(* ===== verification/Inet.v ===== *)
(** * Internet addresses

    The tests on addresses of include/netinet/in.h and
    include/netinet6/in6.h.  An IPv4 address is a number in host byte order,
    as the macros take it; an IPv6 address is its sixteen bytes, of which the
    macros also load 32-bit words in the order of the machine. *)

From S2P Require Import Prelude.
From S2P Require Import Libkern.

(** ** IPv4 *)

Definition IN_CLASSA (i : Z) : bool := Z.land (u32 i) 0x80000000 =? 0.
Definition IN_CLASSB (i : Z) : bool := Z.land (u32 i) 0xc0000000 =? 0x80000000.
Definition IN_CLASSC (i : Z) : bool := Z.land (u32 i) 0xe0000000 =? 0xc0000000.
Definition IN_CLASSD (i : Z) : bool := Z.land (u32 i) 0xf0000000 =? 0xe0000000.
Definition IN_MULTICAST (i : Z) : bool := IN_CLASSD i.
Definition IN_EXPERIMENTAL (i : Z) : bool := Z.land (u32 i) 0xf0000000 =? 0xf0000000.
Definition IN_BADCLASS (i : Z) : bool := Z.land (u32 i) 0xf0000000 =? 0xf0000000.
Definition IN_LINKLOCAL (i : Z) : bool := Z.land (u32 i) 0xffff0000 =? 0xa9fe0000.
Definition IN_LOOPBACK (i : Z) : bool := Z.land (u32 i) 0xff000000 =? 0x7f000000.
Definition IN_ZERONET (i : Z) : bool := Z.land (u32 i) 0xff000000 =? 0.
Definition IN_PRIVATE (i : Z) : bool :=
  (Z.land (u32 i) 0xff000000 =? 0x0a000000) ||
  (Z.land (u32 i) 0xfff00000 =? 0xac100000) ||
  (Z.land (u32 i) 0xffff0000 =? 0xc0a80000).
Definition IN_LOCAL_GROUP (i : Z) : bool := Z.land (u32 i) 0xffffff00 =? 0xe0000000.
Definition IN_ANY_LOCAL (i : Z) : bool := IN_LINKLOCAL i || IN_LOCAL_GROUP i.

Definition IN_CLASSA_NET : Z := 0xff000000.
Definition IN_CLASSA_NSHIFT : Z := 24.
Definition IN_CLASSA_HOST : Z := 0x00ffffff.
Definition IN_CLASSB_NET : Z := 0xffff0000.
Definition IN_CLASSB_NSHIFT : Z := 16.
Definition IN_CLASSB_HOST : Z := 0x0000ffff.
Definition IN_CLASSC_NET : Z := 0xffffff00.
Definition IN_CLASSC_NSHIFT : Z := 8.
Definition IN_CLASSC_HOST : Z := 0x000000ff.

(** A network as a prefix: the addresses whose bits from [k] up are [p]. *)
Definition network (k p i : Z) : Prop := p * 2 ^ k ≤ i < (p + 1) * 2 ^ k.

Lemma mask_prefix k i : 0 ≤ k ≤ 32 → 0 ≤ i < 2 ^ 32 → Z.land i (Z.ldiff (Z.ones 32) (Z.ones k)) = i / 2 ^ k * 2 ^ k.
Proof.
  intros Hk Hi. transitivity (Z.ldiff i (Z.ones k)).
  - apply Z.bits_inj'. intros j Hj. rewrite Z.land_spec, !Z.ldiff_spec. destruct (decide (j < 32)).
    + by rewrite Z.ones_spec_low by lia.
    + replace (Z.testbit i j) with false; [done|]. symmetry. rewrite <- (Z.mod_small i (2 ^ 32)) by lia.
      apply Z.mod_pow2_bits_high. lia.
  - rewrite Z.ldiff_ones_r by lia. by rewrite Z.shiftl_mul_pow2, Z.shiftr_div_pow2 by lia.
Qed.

---*---

* Aim of the task: Go through the entries above and pull out each line with "Require" in it.

* Response area:
From S2P Require Import Prelude.
From S2P Require Import Libkern.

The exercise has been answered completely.